This is the first of a two-part series looking at how QuPath can handle multiple classifications to start working more meaningfully with multiplex images.

Part #2 will look specifically at one proposed change in QuPath to help make this possible.

The previous post showed an example of a 32-bit multichannel image in QuPath. Here, we will look at how such images could be handled using QuPath, with minimal changes to the software itself.

Be warned that if you don’t like scripting you probably won’t like this… it is rather detailed, and only a first step towards a more user-friendly approach to handling multiplexed images in QuPath.

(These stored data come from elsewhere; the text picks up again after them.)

(** The body of the loop of [cleanupFiles], over [unlink_fs]. *)
Definition cleanup_one_fs (refuses : gset string -> string -> bool)
  (st : gset string * list string) (file : JsFile)
  : gset string * list string :=
  match file with
  | JString p =>
      if String.eqb p "" then st             (* a falsy string *)
      else match unlink_fs refuses p (fst st) with
           | Some disk' => (disk', snd st)
           | None => (fst st, snd st ++ [p])  (* caught and logged *)
           end
  | _ => st
  end.

(** [cleanupFiles], over [unlink_fs]. *)
Definition cleanupFiles_fs (refuses : gset string -> string -> bool)
  (files : FilesArg) (disk : gset string) : gset string * list string :=
  let files := match files with
               | Array l => l
               | NotArray f => [f]
               end in
  foldl (cleanup_one_fs refuses) (disk, []) files.

(** What the merge route needs to know of the pdf-lib it runs with: whether
    the module exports the name [DecryptionError] that line 5 takes from
    it.  When it does not, the binding is [undefined]. *)
Class PdfLibExports : Type := { exports_DecryptionError : bool }.

(** The message of the [TypeError] of [err instanceof undefined]. *)
Definition not_callable : string :=
  "Right-hand side of 'instanceof' is not callable".

Section Merge.
Context {P : Type} {pdf_lib : PdfLibExports}.

(** What reading and loading an uploaded file gives: a document, with its
    pages and whether it is encrypted; an error of [fs.readFile], thrown
    outside the inner [try]; or an error thrown by [PDFLib.load], inside
    it: an instance of the class [DecryptionError], or another error with
    its message. *)
Inductive LoadOutcome : Type :=
  | Loaded (encrypted : bool) (pages : list P)
  | ReadError (msg : string)
  | DecryptionError
  | LoadError (msg : string).

(** An element of [req.files]. *)
Record Upload : Type := {
  upload_path : string;
  originalname : string;
  content : LoadOutcome
}.

Definition protected_message (file : Upload) : string :=
  "File " +:+ String "034" (originalname file) +:+ String "034"
    " is password-protected and cannot be merged.".

(** The loop over [req.files]: the paths pushed to [uploadedFiles] so far
    and the pages added to [mergedPdf] so far; the result is the paths
    pushed when the loop ends or throws, and the pages or the message of
    the error thrown.  The inner [catch] evaluates
    [err instanceof DecryptionError] first, which throws a [TypeError] of
    its own when [DecryptionError] is [undefined]. *)
Fixpoint merge_loop (files : list Upload) (uploadedFiles : list string)
  (mergedPdf : list P) : list string * (string + list P) :=
  match files with
  | [] => (uploadedFiles, inr mergedPdf)
  | file :: rest =>
      let uploadedFiles := uploadedFiles ++ [upload_path file] in
      match content file with
      | ReadError msg => (uploadedFiles, inl msg)
      | DecryptionError =>
          if exports_DecryptionError
          then (uploadedFiles, inl (protected_message file))
          else (uploadedFiles, inl not_callable)
      | LoadError msg =>
          if exports_DecryptionError
          then (uploadedFiles, inl msg)               (* throw err *)
          else (uploadedFiles, inl not_callable)
      | Loaded encrypted pages =>
          if encrypted then (uploadedFiles, inl (protected_message file))
          else merge_loop rest uploadedFiles (mergedPdf ++ pages)
      end
  end.

(** [app.post('/api/merge')]: the answer, and the disk and deletion log
    after the [finally] block. *)
Definition merge_route (files : option (list Upload)) (disk : gset string)
  : Reply (list P) * (gset string * list string) :=
  let result :=
    match files with
    | None | Some [] => ([], Fail 400 "No files uploaded")
    | Some l =>
        match merge_loop l [] [] with
        | (uploadedFiles, inr mergedPdf) =>
            (uploadedFiles, Send "merged.pdf" mergedPdf)
        | (uploadedFiles, inl msg) =>
            (uploadedFiles, Fail 500 ("Failed to merge PDFs: " +:+ msg))
        end
    end in
  (snd result, cleanupFiles (Array (map JString (fst result))) disk).

(** The pages of an upload that loads. *)
Definition pages_of (file : Upload) : list P :=
  match content file with
  | Loaded _ pages => pages
  | _ => []
  end.

(** An upload the merge accepts: it loads and is not encrypted. *)
Definition mergeable (file : Upload) : bool :=
  match content file with
  | Loaded encrypted _ => negb encrypted
  | _ => false
  end.


End Merge.

Arguments LoadOutcome P : clear implicits.
Arguments Upload P : clear implicits.

(** A pdf-lib that exports no [DecryptionError], and one that does. *)
Definition without_DecryptionError : PdfLibExports :=
  {| exports_DecryptionError := false |}.
Definition with_DecryptionError : PdfLibExports :=
  {| exports_DecryptionError := true |}.

(** The array [cleanupFiles] loops over. *)
Definition files_of (files : FilesArg) : list JsFile :=
  match files with
  | Array l => l
  | NotArray f => [f]
  end.

(** The paths [cleanupFiles] acts on: the non-empty strings. *)
Fixpoint named (files : list JsFile) : list string :=
  match files with
  | [] => []
  | JString p :: rest =>
      if String.eqb p "" then named rest else p :: named rest
  | _ :: rest => named rest
  end.

(** Sample uploads, with page numbers for pages: two plain documents and an
    encrypted one, all three on the disk, and a file that does not load. *)
Definition upload_a : Upload nat :=
  {| upload_path := "uploads/1-a.pdf"; originalname := "a.pdf";
     content := Loaded false [1%nat; 2%nat] |}.
Definition upload_b_locked : Upload nat :=
  {| upload_path := "uploads/2-b.pdf"; originalname := "b.pdf";
     content := Loaded true [3%nat] |}.
Definition upload_c : Upload nat :=
  {| upload_path := "uploads/3-c.pdf"; originalname := "c.pdf";
     content := Loaded false [4%nat] |}.
Definition upload_d_corrupt : Upload nat :=
  {| upload_path := "uploads/4-d.pdf"; originalname := "d.pdf";
     content := LoadError "not a PDF" |}.
Definition sample_disk : gset string :=
  {[ "uploads/1-a.pdf"%string; "uploads/2-b.pdf"%string;
     "uploads/3-c.pdf"%string ]}.

(** ** The earlier server file: the text of a converted document

    The chain of [replace] calls of the conversion route: every tag
    [/<[^>]*>/g] becomes a space, every run of white space [/\s+/g] becomes
    one space, the entities nbsp, amp, lt, gt, quot and #39 are decoded in
    that order, the result is trimmed, and the default message stands in
    when nothing is left. *)

(** [s.replace(/<[^>]*>/g, ' ')]: a [<] starts a match when a [>] follows
    it somewhere, the match ends at the first such [>], and the scan goes
    on after it.  [inTag] holds inside a match. *)
Fixpoint strip_tags (inTag : bool) (s : string) : string :=
  match s with
  | EmptyString => EmptyString
  | String c r =>
      if inTag then
        if Ascii.eqb c ">" then String " " (strip_tags false r)
        else strip_tags true r
      else if Ascii.eqb c "<" && includes ">" r then strip_tags true r
      else String c (strip_tags false r)
  end.

(** [s.replace(/\s+/g, ' ')]: [prev] holds when the previous character was
    white space, already replaced. *)
Fixpoint collapse_spaces (prev : bool) (s : string) : string :=
  match s with
  | EmptyString => EmptyString
  | String c r =>
      if is_white c then
        if prev then collapse_spaces true r
        else String " " (collapse_spaces true r)
      else String c (collapse_spaces false r)
  end.

(** [s.replace(/pat/g, rep)] for a literal, non-empty [pat]: [skip] counts
    the characters of a match still to pass over. *)
Fixpoint replace_from (pat rep : string) (skip : nat) (s : string) : string :=
  match s with
  | EmptyString => EmptyString
  | String c r =>
      match skip with
      | S k => replace_from pat rep k r
      | O =>
          if String.prefix pat s
          then rep +:+ replace_from pat rep (String.length pat - 1) r
          else String c (replace_from pat rep 0 r)
      end
  end.

Definition replace_all (pat rep s : string) : string :=
  replace_from pat rep 0 s.

Definition default_text : string :=
  "Document converted from Word to PDF. No readable text content found. This may be due to complex formatting, images, or tables in the original document.".

Definition decode_entities (s : string) : string :=
  replace_all "&#39;" "'"
    (replace_all "&quot;" (String "034" EmptyString)
      (replace_all "&gt;" ">"
        (replace_all "&lt;" "<"
          (replace_all "&amp;" "&"
            (replace_all "&nbsp;" " " s))))).

Definition extract_text (html : string) : string :=
  let text :=
    trim (decode_entities (collapse_spaces false (strip_tags false html))) in
  match text with
  | EmptyString => default_text
  | _ => text
  end.

(** No white space at the start. *)
Definition starts_clean (s : string) : bool :=
  match s with
  | String c _ => negb (is_white c)
  | EmptyString => true
  end.

(** White space only as plain spaces. *)
Fixpoint only_plain_spaces (s : string) : bool :=
  match s with
  | String c r =>
      (negb (is_white c) || Ascii.eqb c " ") && only_plain_spaces r
  | EmptyString => true
  end.

(** No tag is left: no [<] with a [>] somewhere after it. *)
Fixpoint no_tag (s : string) : bool :=
  match s with
  | String c r => negb (Ascii.eqb c "<" && includes ">" r) && no_tag r
  | EmptyString => true
  end.

(* ================================================================== *)
(** * Properties *)

(** ** Exact numbers *)

Section XqFacts.
Local Open Scope Qc_scope.

Lemma Qc_sign_Eq q : Qc_sign q = Eq <-> q = 0.
Proof. unfold Qc_sign. symmetry. apply Qceq_alt. Qed.

Lemma Qc_ltb_lt a b : Qc_ltb a b = true <-> a < b.
Proof.
  unfold Qc_ltb. rewrite Qclt_alt. destruct (a ?= b); intuition congruence.
Qed.

Lemma Qc_leb_le a b : Qc_leb a b = true <-> a <= b.
Proof.
  unfold Qc_leb. rewrite Qcle_alt. destruct (a ?= b); intuition congruence.
Qed.

Lemma Qc_pos_neq0 (c : Qc) : 0 < c -> c <> 0.
Proof. intros Hc ->. exact (Qclt_not_eq _ _ Hc eq_refl). Qed.

Lemma Num_ext (p q : Qc) : (this p == this q)%Q -> Num p = Num q.
Proof. intros E. f_equal. apply Qc_is_canon. exact E. Qed.

Lemma xq_div_finite (p q : Qc) :
  q <> 0 -> xq_div (Num p) (Num q) = Num (p / q).
Proof.
  intros Hq. unfold xq_div.
  destruct (Qc_sign q) eqn:E; try reflexivity.
  apply Qc_sign_Eq in E. contradiction.
Qed.

(** On finite numbers and a canvas without a zero side the mapper computes
    the rational formula. *)
Lemma convertCoords_finite (x y cw ch pw ph : Qc) :
  cw <> 0 -> ch <> 0 ->
  convertCoords (Num cw) (Num ch) (Num pw) (Num ph) (Num x) (Num y)
  = (Num (x / cw * pw), Num (ph - y / ch * ph)).
Proof.
  intros Hcw Hch. unfold convertCoords. cbn [ndiv nmul nsub xq_number].
  rewrite !xq_div_finite by assumption. reflexivity.
Qed.

Lemma Qc_ratio_unit (x c : Qc) : 0 < c -> 0 <= x <= c -> 0 <= x / c <= 1.
Proof.
  intros Hc [H0 H1].
  assert (E : x / c * c = x) by (field; apply Qc_pos_neq0, Hc).
  split; apply (Qcmult_lt_0_le_reg_r _ _ c Hc); rewrite E.
  - rewrite Qcmult_0_l. exact H0.
  - rewrite Qcmult_1_l. exact H1.
Qed.

Lemma Qc_scale_unit (t p : Qc) : 0 <= t <= 1 -> 0 <= p -> 0 <= t * p <= p.
Proof.
  intros [H0 H1] Hp. split.
  - apply Qcmult_nonneg_nonneg; assumption.
  - rewrite <- (Qcmult_1_l p) at 2. apply Qcmult_le_compat_r; assumption.
Qed.

Lemma Qc_flip_unit (t p : Qc) : 0 <= t * p <= p -> 0 <= p - t * p <= p.
Proof.
  intros [H0 H1]. split.
  - apply Qcle_minus_iff in H1. exact H1.
  - apply Qcle_minus_iff.
    replace (p + - (p - t * p)) with (t * p) by ring. exact H0.
Qed.

Lemma xq_div_zero_not_finite (a : xq) : is_finite (xq_div a (Num 0)) = false.
Proof.
  destruct a as [p | | |]; cbn; try reflexivity.
  destruct (Qc_sign p); reflexivity.
Qed.

Lemma xq_mul_not_finite_l (a b : xq) :
  is_finite a = false -> is_finite (xq_mul a b) = false.
Proof.
  destruct a as [p | | |]; intros Ha; try discriminate;
    destruct b as [q | | |]; cbn; try reflexivity;
    destruct (Qc_sign q); reflexivity.
Qed.

Lemma xq_sub_not_finite_r (a b : xq) :
  is_finite b = false -> is_finite (xq_sub a b) = false.
Proof.
  destruct b as [q | | |]; intros Hb; try discriminate;
    destruct a as [p | | |]; reflexivity.
Qed.

End XqFacts.

(** ** The coordinate mapper *)

Section Mapper.
Local Open Scope Qc_scope.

The original TIFF image used in this post is LuCa-7color_[13860,52919]_1x1component_data.tif from Perkin Elmer, part of Bio-Formats sample data available under CC-BY 4.0.

Installation instructions

This post relies on the latest Bio-Formats extension (currently v0.0.7).

You’ll also need the v0.1.3-multiplexing branch of my QuPath fork, because it incorporates some experimental changes. This blog gives an opportunity to discuss whether these changes should go directly into QuPath, or if they need more refinement.

To access QuPath from my fork, you can follow the step-by-step guide, with the following difference:

  • After Step #3, make sure that the drop-down menu for Current branch in GitHub Desktop reads v0.1.3-multiplexing instead of master.

GitHub branch

Once you build QuPath and start it up you should see the following message:

Experimental release message

With these in place, as described last time, any channel names that are available should be visible in the Brightness/Contrast dialog.

32-bit multichannel image with channel names

Detecting cells

QuPath’s Cell detection command can be applied to both brightfield and fluorescence images.

The key thing is that the Image type needs to be set first, so that the Cell detection dialog opens with the appropriate options. You can find this under the Image tab, and it may already be correct if it was set previously or automatically estimated correctly when opening the image. If not, you can double-click on it to change its value.

Image type

With the Image type set to Fluorescence, I can choose which (single) channel to use for nucleus detection. From the Brightness/Contrast I can see that DAPI is Channel 7, so I’ll use that.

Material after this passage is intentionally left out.